Глухая деревенька в четыре избы - без дороги, за болотом. Настёна сегодня проснулась - как всегда, - лучше б ей не просыпаться; видела она всё вокруг мутно, за этой мутью пеленой на глазах всё видимое теперь имело серый оттенок и почти лишилось очертаний. Подол её старого платья, прилипнувшего к телу под халатом, который зажало между стеной с оборванными обоями и кроватью - был замочен: опять капало с крыши на её развалившуюся кровать, исподнее она с себя не стирала уже с полгода, с осени, сил не было . И сейчас не было сил у Настёны проснуться и встать, проснуться для того чтобы "слышать этот стук с потолка кажный день и кажную минуту одинакый", а потому еще надоело глядеть, как мухи кучами возятся на кошачьем навозе. А ещё горшок, куда она мочилась "три дни не прибранный, и воеть, и воеть и стучить на крыше уже с месяц, с два, а зима была лютая" - она и перестала вставать.. Старика её уморозило, то жили на её пенсию, самому ещё рано получать, а тут "четыре месяца не приносють", с голодухи он уже не разговаривал, а все лежал, как она и молчал - навсегда. Лицо Настёны, как звали её и с деревне, было похоже на что-то мясное, не сваренное, она и сама звала себя - "помойная - я". День за днём, год за годом уже забывала она человеческий язык, ни с кем не говорила, никуда отсюда не ездила, не ходила, и этот язык её в беззубом рту еле шевелясь, выдавал звуки, похожие на телячьи. Дверь в избу она не запирала - приходи, бери, красть нечего. Настёна не ела, а только пила и пшено сырое глотала. Под блинами грудей лежащими у неё на тощем, сжёванном животе - мокрилось чем-то багровым, гнойным, она сплетала вокруг них нити "от кохты" - сядет и начинает сплетать, пальцы не гнутся, похохочет над чем-то, тявкнет на деда, не зная "иногда, живой он, али труп". Да всё равно уж ей было, одно раздражало до смерти -- "капли стучать, да студёно бываеть".

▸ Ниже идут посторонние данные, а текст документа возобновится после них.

(* ===== verification/Uart.v ===== *)
(** * The serial driver (src/src/uart.rs)

    The driver over the registers of a 16550 device.  The device is a parameter:
    the class [Uart16550] states what its documentation says of the registers
    the driver touches.  The driver implements what the console relies on, a
    queue of received and a log of transmitted bytes ([Kernel.Uart]). *)

From S2P Require Import Prelude Kernel Console.

(** ** Operations *)

Definition THR : usize := 0.
Definition RBR : usize := 0.
Definition IER : usize := 1.
Definition FCR : usize := 2.
Definition LCR : usize := 3.
Definition LSR : usize := 5.

Definition LCR_BAUD_LATCH : u8 := Z.shiftl 1 7.
Definition LCR_EIGHT_BITS : u8 := 3.
Definition FCR_FIFO_ENABLE : u8 := Z.shiftl 1 0.
Definition FCR_FIFO_CLEAR : u8 := Z.shiftl 3 1.
Definition LSR_RX_READY : u8 := Z.shiftl 1 0.
Definition LSR_TX_IDLE : u8 := Z.shiftl 1 5.
Definition IER_RX_ENABLE : u8 := Z.shiftl 1 0.

(** Accesses to the device's registers, with their side effects. *)
Class Mmio (D : Type) := {
  dev_read : usize → D → u8 * D;
  dev_write : usize → u8 → D → D;
}.

Section driver.
Context {D : Type} `{!Mmio D}.

Definition read (off : usize) : M D u8 := λ d, Ok (dev_read off d).
Definition write (off : usize) (v : u8) : M D unit := λ d, Ok (tt, dev_write off v d).

Definition init : M D unit :=
  write IER 0x00;;
  write LCR LCR_BAUD_LATCH;;
  write 0 0x03;;
  write 1 0x00;;
  write LCR LCR_EIGHT_BITS;;
  write FCR (Z.lor FCR_FIFO_ENABLE FCR_FIFO_CLEAR);;
  write IER IER_RX_ENABLE.

Definition getc : M D (option u8) :=
  s ← read LSR;
  if Z.land s LSR_RX_READY =? 0 then mret None
  else b ← read RBR; mret (Some b).

(** Polling is bounded by [fuel]: how often the device may report that it is
    still sending. *)
Definition putc (fuel : nat) (c : u8) : M D unit :=
  while_fuel fuel (λ _ : unit,
    s ← read LSR;
    if Z.land s LSR_TX_IDLE =? 0 then mret (inl tt) else mret (inr tt)) tt;;
  write THR c.

(** [fmt::Write::write_str] *)
Definition write_str (fuel : nat) (s : list u8) : M D unit := for_fold s (λ b _, putc fuel b) tt.
End driver.

(** ** The device *)

(** [rbr] is the receive queue, [sent_bytes] what has left the transmitter, and
    [busy] for how many more reads of the status register it reports that it is
    sending; [lcr], [ier] and [divisor] are the programmed registers.  Bit 7 of
    the line control register switches the first two registers to the divisor. *)
Class Uart16550 (D : Type) `{!Mmio D} := {
  rbr : D → list u8;
  sent_bytes : D → list u8;
  busy : D → nat;
  lcr : D → u8;
  ier : D → u8;
  divisor : D → Z;
  fifo : D → bool;
  lsr_status d : let '(v, d') := dev_read LSR d in
    (Z.testbit v 0 = true ↔ rbr d ≠ []) ∧ (Z.testbit v 5 = true ↔ busy d = 0%nat) ∧
    rbr d' = rbr d ∧ sent_bytes d' = sent_bytes d ∧ busy d' = Nat.pred (busy d) ∧
    lcr d' = lcr d ∧ ier d' = ier d ∧ divisor d' = divisor d ∧ fifo d' = fifo d;
  rbr_read d b l : Z.testbit (lcr d) 7 = false → rbr d = b :: l →
    let '(v, d') := dev_read RBR d in
    v = b ∧ rbr d' = l ∧ sent_bytes d' = sent_bytes d ∧ busy d' = busy d ∧
    lcr d' = lcr d ∧ ier d' = ier d ∧ divisor d' = divisor d ∧ fifo d' = fifo d;
  thr_write c d : Z.testbit (lcr d) 7 = false → busy d = 0%nat →
    let d' := dev_write THR c d in
    rbr d' = rbr d ∧ sent_bytes d' = sent_bytes d ++ [c] ∧
    lcr d' = lcr d ∧ ier d' = ier d ∧ divisor d' = divisor d ∧ fifo d' = fifo d;
  lcr_write v d : let d' := dev_write LCR v d in
    lcr d' = v ∧ rbr d' = rbr d ∧ sent_bytes d' = sent_bytes d ∧ ier d' = ier d ∧ divisor d' = divisor d ∧ fifo d' = fifo d;
  dll_write v d : Z.testbit (lcr d) 7 = true →
    let d' := dev_write 0 v d in
    divisor d' = Z.lor (Z.land (divisor d) 0xff00) v ∧
    lcr d' = lcr d ∧ rbr d' = rbr d ∧ sent_bytes d' = sent_bytes d ∧ ier d' = ier d ∧ fifo d' = fifo d;
  dlm_write v d : Z.testbit (lcr d) 7 = true →
    let d' := dev_write 1 v d in
    divisor d' = Z.lor (Z.land (divisor d) 0xff) (Z.shiftl v 8) ∧
    lcr d' = lcr d ∧ rbr d' = rbr d ∧ sent_bytes d' = sent_bytes d ∧ ier d' = ier d ∧ fifo d' = fifo d;
  ier_write v d : Z.testbit (lcr d) 7 = false →
    let d' := dev_write IER v d in
    ier d' = v ∧ lcr d' = lcr d ∧ rbr d' = rbr d ∧ sent_bytes d' = sent_bytes d ∧ divisor d' = divisor d ∧ fifo d' = fifo d;
  fcr_write v d :
    let d' := dev_write FCR v d in
    fifo d' = Z.testbit v 0 ∧ rbr d' = (if Z.testbit v 1 then [] else rbr d) ∧
    lcr d' = lcr d ∧ ier d' = ier d ∧ sent_bytes d' = sent_bytes d ∧ divisor d' = divisor d;
}.

(** ** The driver implements the console's device *)

Section refine.
Context {D : Type} `{!Mmio D} `{U : !Uart16550 D}.
Implicit Types d : D.

(** As [init] leaves it: eight bits without parity at divisor 3, queues enabled,
    an interrupt for each received byte. *)
Definition configured d : Prop := lcr d = LCR_EIGHT_BITS ∧ ier d = IER_RX_ENABLE ∧ divisor d = 3 ∧ fifo d = true.

Definition abs d : Uart := mkUart (rbr d) (sent_bytes d).

Lemma land_shifted_bit v n : 0 ≤ n → (Z.land v (Z.shiftl 1 n) =? 0) = negb (Z.testbit v n).
Proof.
  intros Hn. destruct (Z.testbit v n) eqn:Hv; cbn [negb].
  - apply Z.eqb_neq. intros H. apply (f_equal (λ z, Z.testbit z n)) in H.
    rewrite Z.land_spec, Z.shiftl_spec, Z.sub_diag, Hv, Z.testbit_0_l in H by lia. done.
  - apply Z.eqb_eq, Z.bits_inj'. intros m Hm. rewrite Z.land_spec, Z.shiftl_spec, Z.testbit_0_l by lia.
    destruct (decide (m = n)) as [->|Hne]; [by rewrite Hv|]. rewrite andb_comm.
    destruct (Z.ltb_spec m n); [by rewrite (Z.testbit_neg_r 1) by lia|].
    replace (Z.testbit 1 (m - n)) with false; [done|]. symmetry. apply (Z.pow2_bits_false 0). lia.
Qed.

Lemma configured_dlab d : configured d → Z.testbit (lcr d) 7 = false.
Proof. by intros (-> & _). Qed.

Lemma init_spec d :
  wp init d (λ _ d', configured d' ∧ abs d' = mkUart [] (sent_bytes d)).
Proof.
  unfold init. set (d1 := dev_write IER 0 d).
  assert (sent_bytes d1 = sent_bytes d) as H1.
  { subst d1. destruct (Z.testbit (lcr d) 7) eqn:H7.
    - apply (dlm_write 0 d) in H7. tauto.
    - apply (ier_write 0 d) in H7. tauto. }
  set (d2 := dev_write LCR LCR_BAUD_LATCH d1). pose proof (lcr_write LCR_BAUD_LATCH d1) as H2. cbn zeta in H2. fold d2 in H2.
  assert (Z.testbit (lcr d2) 7 = true) as L2 by (by destruct H2 as [-> _]).
  set (d3 := dev_write 0 3 d2). pose proof (dll_write 3 d2 L2) as H3. cbn zeta in H3. fold d3 in H3.
  assert (Z.testbit (lcr d3) 7 = true) as L3 by (by destruct H3 as (_ & -> & _)).
  set (d4 := dev_write 1 0 d3). pose proof (dlm_write 0 d3 L3) as H4. cbn zeta in H4. fold d4 in H4.
  set (d5 := dev_write LCR LCR_EIGHT_BITS d4). pose proof (lcr_write LCR_EIGHT_BITS d4) as H5. cbn zeta in H5. fold d5 in H5.
  set (v := Z.lor FCR_FIFO_ENABLE FCR_FIFO_CLEAR).
  set (d6 := dev_write FCR v d5). pose proof (fcr_write v d5) as H6. cbn zeta in H6. fold d6 in H6.
  assert (lcr d6 = LCR_EIGHT_BITS) as L6 by (destruct H5 as (? & _), H6 as (_ & _ & ? & _); congruence).
  pose proof (ier_write IER_RX_ENABLE d6 ltac:(by rewrite L6)) as H7. cbn zeta in H7.
  change (configured (dev_write IER IER_RX_ENABLE d6) ∧ abs (dev_write IER IER_RX_ENABLE d6) = mkUart [] (sent_bytes d)).
  generalize dependent (dev_write IER IER_RX_ENABLE d6). intros d7 H7.
  destruct H2 as (_ & _ & S2 & _), H3 as (E3 & _ & _ & S3 & _), H4 as (E4 & _ & _ & S4 & _), H5 as (_ & _ & S5 & _ & E5 & _),
    H6 as (F6 & R6 & _ & _ & S6 & E6), H7 as (I7 & L7 & R7 & S7 & E7 & F7).
  change (Z.testbit v 1) with true in R6. cbn match in R6.
  split; [split_and!|unfold abs; f_equal; congruence]; [congruence|done| |by rewrite F7, F6].
  rewrite E7, E6, E5, E4, E3. rewrite Z.shiftl_0_l, Z.lor_0_r, Z.land_lor_distr_l, <-Z.land_assoc.
  change (Z.land 65280 255) with 0. by rewrite Z.land_0_r.
Qed.

Lemma getc_spec d :
  configured d → wp getc d (λ r d', configured d' ∧ busy d' = Nat.pred (busy d) ∧
    r = head (rx (abs d)) ∧ abs d' = mkUart (tail (rx (abs d))) (tx (abs d))).
Proof.
  intros Hc. unfold getc, wp, mbind, M_bind, read. pose proof (lsr_status d) as Hs. destruct (dev_read LSR d) as [v d1].
  destruct Hs as (Hrx & _ & R1 & S1 & B1 & L1 & I1 & E1 & F1). unfold LSR_RX_READY. rewrite land_shifted_bit by lia.
  assert (configured d1) as Hc1 by (unfold configured in *; by rewrite L1, I1, E1, F1).
  unfold abs in *. cbn [rx tx] in *. destruct (Z.testbit v 0); cbn [negb].
  - destruct (rbr d) as [|b l] eqn:Hr; [by destruct (proj1 Hrx eq_refl)|].
    pose proof (rbr_read d1 b l (configured_dlab _ Hc1)) as H. destruct (dev_read RBR d1) as [b' d2].
    destruct (H ltac:(congruence)) as (-> & R2 & S2 & B2 & L2 & I2 & E2 & F2). cbn.
    split_and!; [unfold configured in *; by rewrite L2, I2, E2, F2|congruence|done|congruence].
  - assert (rbr d = []) as Hr by (destruct (rbr d); [done|]; by destruct Hrx as [_ Hrx]; specialize (Hrx ltac:(done))).
    cbn. split_and!; [done|done|by rewrite Hr|rewrite Hr; cbn; congruence].
Qed.

Lemma putc_spec fuel c d :
  configured d → (busy d < fuel)%nat →
  wp (putc fuel c) d (λ _ d', configured d' ∧ abs d' = mkUart (rx (abs d)) (tx (abs d) ++ [c])).
Proof.
  intros Hc Hf. unfold putc. apply wp_bind.
  apply (wp_while_bound (λ n _ d1, n = busy d1 ∧ configured d1 ∧ abs d1 = abs d) _ _ (busy d)); [|done|done].
  intros n [] d1 (-> & Hc1 & Ha). unfold wp, mbind, M_bind, read. pose proof (lsr_status d1) as Hs.
  destruct (dev_read LSR d1) as [v d2]. destruct Hs as (_ & Htx & R2 & S2 & B2 & L2 & I2 & E2 & F2).
  assert (configured d2) as Hc2 by (unfold configured in *; by rewrite L2, I2, E2, F2).
  assert (abs d2 = abs d) as Ha2 by (unfold abs in *; by rewrite R2, S2).
  unfold LSR_TX_IDLE. rewrite land_shifted_bit by lia. destruct (Z.testbit v 5); cbn [negb].
  - assert (busy d1 = 0%nat) as Hb by (by apply Htx). unfold write. cbn.
    destruct (thr_write c d2 (configured_dlab _ Hc2) ltac:(by rewrite B2, Hb)) as (R3 & S3 & L3 & I3 & E3 & F3).
    split; [unfold configured in *; by rewrite L3, I3, E3, F3|]. injection Ha2 as HR HS. unfold abs. by rewrite R3, S3, HR, HS.
  - exists (busy d2). split_and!; [|done|done|done]. rewrite B2. destruct (busy d1); [|lia].
    by destruct Htx as [_ Htx]; specialize (Htx eq_refl).
Qed.
End refine.

(** C37: the serial driver is the device the console is specified with.  [init]
    configures the device whatever state it is in and empties its receive queue.
    On a configured device, [getc] returns and removes the oldest received byte
    or reports that there is none, and [putc], once the device has finished
    sending (within [fuel] polls), sends exactly the byte: both as the console's
    own operations on its queue and log do, and the device stays configured. *)
Theorem uart_driver_refines {D} `{!Mmio D} `{!Uart16550 D} fuel c (d : D) (s : kernel) :
  wp init d (λ _ d', configured d' ∧ abs d' = mkUart [] (sent_bytes d)) ∧
  (configured d → uart (console s) = abs d →
   wp getc d (λ r d', configured d' ∧ wp con_getc s (λ r' s', r' = r ∧ uart (console s') = abs d')) ∧
   ((busy d < fuel)%nat →
    wp (putc fuel c) d (λ _ d', configured d' ∧ wp (con_putc c) s (λ _ s', uart (console s') = abs d')))).
Proof.
  split; [apply init_spec|]. intros Hc Hu. split.
  - eapply wp_mono; [by apply getc_spec|]. intros r d' (Hc' & _ & -> & Ha). split; [done|].
    rewrite Ha. clear Ha. revert Hu. generalize (abs d). intros [r t] Hu. unfold con_getc. wp_steps. rewrite Hu. cbn [rx tx].
    destruct r as [|b l]; wp_steps; done.
  - intros Hf. eapply wp_mono; [by apply putc_spec|]. intros [] d' [Hc' Ha]. split; [done|].
    unfold con_putc. wp_steps. cbn. by rewrite Hu, Ha.
Qed.

(** ** A device

    It is busy for two polls after each byte. *)

Record chip := mkChip { c_rx : list u8; c_tx : list u8; c_busy : nat; c_lcr : u8; c_ier : u8; c_div : Z; c_fifo : bool }.

Definition chip_lsr (d : chip) : u8 :=
  Z.lor (if decide (c_rx d = []) then 0 else 1) (if decide (c_busy d = 0%nat) then 32 else 0).

#[export] Instance chip_mmio : Mmio chip := {|
  dev_read off d :=
    if off =? LSR then (chip_lsr d, mkChip (c_rx d) (c_tx d) (Nat.pred (c_busy d)) (c_lcr d) (c_ier d) (c_div d) (c_fifo d))
    else if (off =? RBR) && negb (Z.testbit (c_lcr d) 7) then
      (default 0 (head (c_rx d)), mkChip (tail (c_rx d)) (c_tx d) (c_busy d) (c_lcr d) (c_ier d) (c_div d) (c_fifo d))
    else (0, d);
  dev_write off v d :=
    if off =? LCR then mkChip (c_rx d) (c_tx d) (c_busy d) v (c_ier d) (c_div d) (c_fifo d)
    else if off =? FCR then
      mkChip (if Z.testbit v 1 then [] else c_rx d) (c_tx d) (c_busy d) (c_lcr d) (c_ier d) (c_div d) (Z.testbit v 0)
    else if off =? 0 then
      if Z.testbit (c_lcr d) 7 then
        mkChip (c_rx d) (c_tx d) (c_busy d) (c_lcr d) (c_ier d) (Z.lor (Z.land (c_div d) 0xff00) v) (c_fifo d)
      else mkChip (c_rx d) (c_tx d ++ [v]) 2 (c_lcr d) (c_ier d) (c_div d) (c_fifo d)
    else if off =? 1 then
      if Z.testbit (c_lcr d) 7 then
        mkChip (c_rx d) (c_tx d) (c_busy d) (c_lcr d) (c_ier d) (Z.lor (Z.land (c_div d) 0xff) (Z.shiftl v 8)) (c_fifo d)
      else mkChip (c_rx d) (c_tx d) (c_busy d) (c_lcr d) v (c_div d) (c_fifo d)
    else d;
|}.

#[export] Program Instance chip_uart : Uart16550 chip := {|
  rbr := c_rx; sent_bytes := c_tx; busy := c_busy; lcr := c_lcr; ier := c_ier; divisor := c_div; fifo := c_fifo;
|}.
Next Obligation.
  intros d. cbn. unfold chip_lsr. destruct (decide (c_rx d = [])), (decide (c_busy d = 0%nat)); cbn; naive_solver.
Qed.
Next Obligation. intros d b l H7 Hr. unfold dev_read, chip_mmio. rewrite H7. cbn. by rewrite Hr. Qed.
Next Obligation. intros c d H7 Hb. unfold dev_write, chip_mmio. by rewrite H7. Qed.
Next Obligation. done. Qed.
Next Obligation. intros v d H7. unfold dev_write, chip_mmio. by rewrite H7. Qed.
Next Obligation. intros v d H7. unfold dev_write, chip_mmio. by rewrite H7. Qed.
Next Obligation. intros v d H7. unfold dev_write, chip_mmio. by rewrite H7. Qed.
Next Obligation. done. Qed.

Definition demo_chip : chip := mkChip [104; 105] [] 2 3 1 3 true.

Lemma uart_driver_refines_witness :
  let s := con_kernel [104; 105] in
  wp getc demo_chip (λ r d', configured d' ∧ wp con_getc s (λ r' s', r' = r ∧ uart (console s') = abs d')) ∧
  wp (putc 3 33) demo_chip (λ _ d', configured d' ∧ wp (con_putc 33) s (λ _ s', uart (console s') = abs d')).
Proof.
  destruct (uart_driver_refines 3 33 demo_chip (con_kernel [104; 105])) as [_ H].
  destruct (H ltac:(done) ltac:(done)) as [H1 H2]. split; [exact H1|]. apply H2. cbn. lia.
Defined.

Молодые, краснощёкие, из соседних, у города, заходили к ней "побухать" в склонённую набок избу в три окна с выбитыми стёклами, бритые наголо, ухаристые, девок тащили, и совершали у ней на глазах - что положено, таскали для развлечения её тряпьё из сундуков, когда было особенно скучно - наряжали Настёну, как плохую матрёшку - в разного цвета лохмотья. И когда им веселым и модным, казалось, что смеётся она, да не так, а как будто над ними - били по челюсти и в живот, мочились рядом с тем местом, где она лежала, от перепитого их вырывало тут же на дощатый пол; в ответ на её мычанья да плач без слёз, - умела, говорили Настёна плакать сухими глазами, - стаскивали её с кровати в испражнения -"всё равно подохнешь, паскуда,"- и уходили.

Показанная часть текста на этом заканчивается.